There is a newfound simplicity in works like “Final Painting,” which positions a Basquiat-style stick figure against a background that is Rothko-esque with its two rectangles of paint, one yellow edged with orange and other blue edged with grey.

At the other end of the spectrum is “No. 1230 Line Works No. 10,” an explosion of line and color suggesting a city at the moment of the big bang or some cartoonish version thereof. Gennardo’s work constantly rewards the eye and also exudes an energy that jumps off the wall.

The fourth room in this show is shared by the contrasting works of Theresa Pfarr and Roberto Kusterle. In her artist statement, Pfarr notes her interest in “the meanderings of the female image.”

The women in these images are anything but meandering, however. Instead, they seem weighed down by what life has done to them. They stare intently at us, without hope that we could ever understand what they have to say.

Pfarr’s skill with paint is evident in various ways. It’s in the luxuriously long strokes of pink, salmon, and kindred shades that she uses to define the figure’s elongated limbs in the paintings “Tula” and “Chimera.”

It’s also in the saturated intensity of the backgrounds in paintings like “Untitled,” in which the expressionless young girl stands out against a field of dark brown with a hint of red, and “Tula,” in which the emaciated, halter-topped woman is surrounded by squares of watermelon and fuschia.
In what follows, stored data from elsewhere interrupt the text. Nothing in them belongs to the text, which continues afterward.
(* ===== verification/Firewall.v ===== *)
(** [internal/firewall/nft.go]: the driver of the [nft] program.

    [nft] itself is not part of the program: the state keeps the commands that
    were run, in order, and a stream of replies (whether the command succeeded
    and what it printed); an exhausted stream answers success and no output.
    [apply_cmd] is the documented effect of the two commands that change the
    contents of a set. *)

From S2P Require Import Prelude GoString GoMonad.
From Stdlib Require Import Ascii.

(** The commands run so far and the replies to come. *)
Record Nft := mkNft {
  n_cmds : list (list string); n_replies : list (bool * string)
}.
#[export] Instance eta_Nft : Eta Nft := fun r =>
  mkNft (n_cmds r) (n_replies r).

Abbreviation NM := (M Nft).

Definition table : string := "domnex".
Definition chain : string := "domnex_input".
Definition set4 : string := "domnex_blocked_v4".
Definition set6 : string := "domnex_blocked_v6".
Definition ruleTag : string := "domnex_ti_drop_v4".
Definition rule6 : string := "domnex_ti_drop_v6".

(** [NftEnforcer.output]: run the program; its error carries its output. *)
Definition output (args : list string) : NM string := fun s =>
  let '(rep, rest) := match n_replies s with r :: rs => (r, rs) | [] => ((true, ""), []) end in
  let s' := mkNft (n_cmds s ++ [args]) rest in
  if rep.1 then (Ok rep.2, s')
  else (Err (ErrText ("nft " +:+ Join args " " +:+ " failed: " +:+ TrimSpace rep.2)), s').

(** [NftEnforcer.run] *)
Definition run (args : list string) : NM unit := output args ≫= fun _ => mret tt.

Definition isAlreadyExists (e : error) : bool := Contains (ToLower (error_text e)) "file exists".
Definition isNotFound (e : error) : bool :=
  Contains (ToLower (error_text e)) "no such file or directory"
  || Contains (ToLower (error_text e)) "not found".

(** [if err := n.run(...); err != nil && !tolerated(err) { return err }] *)
Definition run_unless (tolerated : error -> bool) (args : list string) : NM unit :=
  r ← try_ (run args);
  match r with
  | Ok _ => mret tt
  | Err e => if tolerated e then mret tt else fail e
  end.

Definition add_chain : list string :=
  ["add"; "chain"; "inet"; table; chain; "{"; "type"; "filter"; "hook"; "input"; "priority"; "-300";
   ";"; "policy"; "accept"; ";"; "}"].

Definition ensureInputChainPriority : NM unit :=
  r ← try_ (output ["list"; "chain"; "inet"; table; chain]);
  match r with
  | Err e => if isNotFound e then run add_chain else fail e
  | Ok out =>
      if Contains out "priority -300" || Contains out "priority raw" then mret tt
      else
        ignore (run ["flush"; "chain"; "inet"; table; chain]) ≫= fun _ =>
        ignore (run ["delete"; "chain"; "inet"; table; chain]) ≫= fun _ =>
        run add_chain
  end.

Definition add_rule (family set tag : string) : list string :=
  ["add"; "rule"; "inet"; table; chain; family; "saddr"; "@" +:+ set; "tcp"; "dport"; "{"; "80,";
   "443,"; "2222"; "}"; "drop"; "comment"; tag].

Definition Ensure : NM unit :=
  run_unless isAlreadyExists ["add"; "table"; "inet"; table] ≫= fun _ =>
  run_unless isAlreadyExists ["add"; "set"; "inet"; table; set4; "{"; "type"; "ipv4_addr"; ";"; "}"] ≫= fun _ =>
  run_unless isAlreadyExists ["add"; "set"; "inet"; table; set6; "{"; "type"; "ipv6_addr"; ";"; "}"] ≫= fun _ =>
  ensureInputChainPriority ≫= fun _ =>
  out ← output ["list"; "chain"; "inet"; table; chain];
  when (negb (Contains out ruleTag)) (run (add_rule "ip" set4 ruleTag)) ≫= fun _ =>
  when (negb (Contains out rule6)) (run (add_rule "ip6" set6 rule6)).

Definition Disable : NM unit :=
  run_unless isNotFound ["flush"; "set"; "inet"; table; set4] ≫= fun _ =>
  run_unless isNotFound ["flush"; "set"; "inet"; table; set6].

Definition chunk : nat := 200.

(** The loop that adds the elements of a set, [chunk] at a time.  A turn takes
    at least one element, so the length of the list is enough fuel. *)
Fixpoint add_elements (fuel : nat) (set : string) (ips : list string) : NM unit :=
  match fuel, ips with
  | S fuel', _ :: _ =>
      run ["add"; "element"; "inet"; table; set; "{"; Join (take chunk ips) ", "; "}"] ≫= fun _ =>
      add_elements fuel' set (drop chunk ips)
  | _, _ => mret tt
  end.

Definition Replace (ipv4 ipv6 : list string) : NM unit :=
  Ensure ≫= fun _ =>
  run ["flush"; "set"; "inet"; table; set4] ≫= fun _ =>
  run ["flush"; "set"; "inet"; table; set6] ≫= fun _ =>
  add_elements (length ipv4) set4 ipv4 ≫= fun _ =>
  add_elements (length ipv6) set6 ipv6.

(* ------------------------------------------------------------------ *)
(** ** What the commands do *)

(** The elements of the named set after a command. *)
Definition apply_cmd (set : string) (elems : list string) (cmd : list string) : list string :=
  match cmd with
  | ["flush"; "set"; "inet"; t; s] =>
      if String.eqb t table && String.eqb s set then [] else elems
  | ["add"; "element"; "inet"; t; s; "{"; part; "}"] =>
      if String.eqb t table && String.eqb s set
      then elems ++ map TrimSpace (Split part ","%char) else elems
  | _ => elems
  end.
Definition elements_of (set : string) (cmds : list (list string)) : list string :=
  fold_left (apply_cmd set) cmds [].

(** An address as the program prints it: no comma, no blank at its ends. *)
Definition plain (s : string) : Prop := lacks ","%char s /\ TrimSpace s = s.

Definition silent (s : Nft) : Prop := n_replies s = [].

Lemma output_silent args s : silent s -> output args s = (Ok "", mkNft (n_cmds s ++ [args]) []).
Proof. unfold silent, output. by intros ->. Qed.

Lemma run_silent args s : silent s -> run args s = (Ok tt, mkNft (n_cmds s ++ [args]) []).
Proof. unfold run, mbind, M_bind. intros H. by rewrite output_silent. Qed.

(** Splitting at the comma undoes the joining with [", "]. *)
Lemma Split_Join_comma l :
  l <> [] -> Forall plain l -> map TrimSpace (Split (Join l ", ") ","%char) = l.
Proof.
  intros Hne Hl. induction Hl as [|x l [Hx Htx] Hl IH]; [done|].
  destruct l as [|y l]; [by rewrite Split_lacks by done; simpl; rewrite Htx|].
  change (Join (x :: y :: l) ", ") with (x +:+ String "," (String " " (Join (y :: l) ", "))).
  rewrite Split_app by done. cbn [map]. rewrite Htx. f_equal.
  specialize (IH ltac:(done)). revert IH. generalize (Join (y :: l) ", "). intros j.
  simpl. pose proof (Split_nonempty j ",") as Hsp.
  destruct (Split j ",") as [|p ps]; [done|]. simpl. intros H. exact H.
Qed.

Lemma elements_of_snoc set cmds cmd :
  elements_of set (cmds ++ [cmd]) = apply_cmd set (elements_of set cmds) cmd.
Proof. unfold elements_of. by rewrite fold_left_app. Qed.

Lemma apply_add set part elems :
  apply_cmd set elems ["add"; "element"; "inet"; table; set; "{"; part; "}"] =
  elems ++ map TrimSpace (Split part ","%char).
Proof. unfold apply_cmd. by rewrite !String.eqb_refl. Qed.

Lemma apply_add_other other set part elems : other <> set ->
  apply_cmd other elems ["add"; "element"; "inet"; table; set; "{"; part; "}"] = elems.
Proof.
  intros Hne. unfold apply_cmd.
  by replace (set =? other)%string with false by (symmetry; apply String.eqb_neq; congruence).
Qed.

Lemma add_elements_spec fuel set ips s :
  (length ips <= fuel)%nat -> silent s -> Forall plain ips ->
  exists s', add_elements fuel set ips s = (Ok tt, s') /\ silent s' /\
    elements_of set (n_cmds s') = elements_of set (n_cmds s) ++ ips /\
    forall other, other <> set -> elements_of other (n_cmds s') = elements_of other (n_cmds s).
Proof.
  revert ips s. induction fuel as [|fuel IH]; intros ips s Hlen Hs Hp.
  { destruct ips; simpl in *; [|lia]. exists s. rewrite app_nil_r. done. }
  destruct ips as [|ip ips]; [exists s; rewrite app_nil_r; done|].
  cbn [add_elements]. unfold mbind, M_bind. rewrite run_silent by done.
  set (part := take chunk (ip :: ips)). set (rest := drop chunk (ip :: ips)).
  set (cmd := ["add"; "element"; "inet"; table; set; "{"; Join part ", "; "}"]).
  destruct (IH rest (mkNft (n_cmds s ++ [cmd]) [])) as (s' & -> & Hs' & He & Ho).
  - unfold rest. rewrite length_drop. unfold chunk. simpl in *. lia.
  - done.
  - by apply Forall_drop.
  - exists s'. split; [done|]. split; [done|]. split.
    + rewrite He. cbn [n_cmds]. rewrite elements_of_snoc. unfold cmd. rewrite apply_add.
      rewrite Split_Join_comma; [|discriminate|by apply Forall_take].
      rewrite <- app_assoc. unfold part, rest. by rewrite take_drop.
    + intros other Hne. rewrite Ho by done. cbn [n_cmds]. rewrite elements_of_snoc.
      by apply apply_add_other.
Qed.

(** When every [nft] command succeeds, [Replace] leaves exactly the given
    addresses in the two sets, whatever they held before, however many chunks
    the additions take. *)
Theorem replace_sets ipv4 ipv6 s :
  silent s -> Forall plain ipv4 -> Forall plain ipv6 ->
  exists s', Replace ipv4 ipv6 s = (Ok tt, s') /\
    elements_of set4 (n_cmds s') = ipv4 /\ elements_of set6 (n_cmds s') = ipv6.
Proof.
  intros Hs H4 H6. unfold Replace, Ensure, ensureInputChainPriority, run_unless, try_, when, ignore.
  unfold mbind, M_bind.
  repeat (rewrite ?run_silent, ?output_silent by done; simpl).
  match goal with |- context [add_elements (length ipv4) set4 ipv4 ?s1] =>
    destruct (add_elements_spec (length ipv4) set4 ipv4 s1) as (s2 & -> & Hs2 & E4 & O4); [lia|done|done|]
  end.
  destruct (add_elements_spec (length ipv6) set6 ipv6 s2) as (s3 & -> & Hs3 & E6 & O6); [lia|done|done|].
  exists s3. split; [done|]. split.
  - rewrite O6 by done. rewrite E4. simpl. repeat rewrite elements_of_snoc. done.
  - rewrite E6, O4 by done. simpl. repeat rewrite elements_of_snoc. done.
Qed.

Lemma replace_sets_witness :
  plain "203.0.113.7" /\ exists s', Replace ["203.0.113.7"] ["2a00::1"] (mkNft [] []) = (Ok tt, s') /\
    elements_of set4 (n_cmds s') = ["203.0.113.7"] /\ elements_of set6 (n_cmds s') = ["2a00::1"].
Proof.
  split; [by split|].
  apply (replace_sets ["203.0.113.7"] ["2a00::1"] (mkNft [] [])); [done| |]; repeat constructor.
Defined.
These two forms of painterly virtuosity come together in “Sugar Lips,” the most haunting of Pfarr’s paintings in this show and the only one of the seven in which the face of the figure is not visible because it has been obliterated by a mini-explosion of paint.

The figures in Italian photographer Roberto Kusterle’s work are somber rather than explosive. All are portraits in which the subject has his or her eyes closed.

Rather than catch their subjects in moments of introspection or communication, these photos iron out the distinction between background and foreground, between body and its adornments, and between the human and the non-human.

All of his subjects share the pictorial space with some other element, whether it’s a hawk that sits vigilantly on the shoulder of one or the collection of rocks arrayed around the neck of another.

The skin of these figures has been variously bleached, darkened, and marked with patterns. It makes them seem more like faded drawings on the wall of some Amazonian temple than like people we would meet on the streets of Omaha or Gorizia, the storied city in northeastern Italy where Kusterle lives.

What links the works in this show together is their abiding interest in humanity, whether it be in the 175 “Vermin” together populating the human body in Burmeister’s “Self-Portrait” or the dark figure standing amidst broad swaths of primary colors in Gennardo’s “Justice.’

All are interested in the ways that art can help us ponder perennial questions about who we are and how we relate to the confusing and beautiful world around us.

This show is on view at Modern Arts Midtown, 3615 Dodge Street, until March 31, 2017. For details and hours, go to modernartsmidtown.com.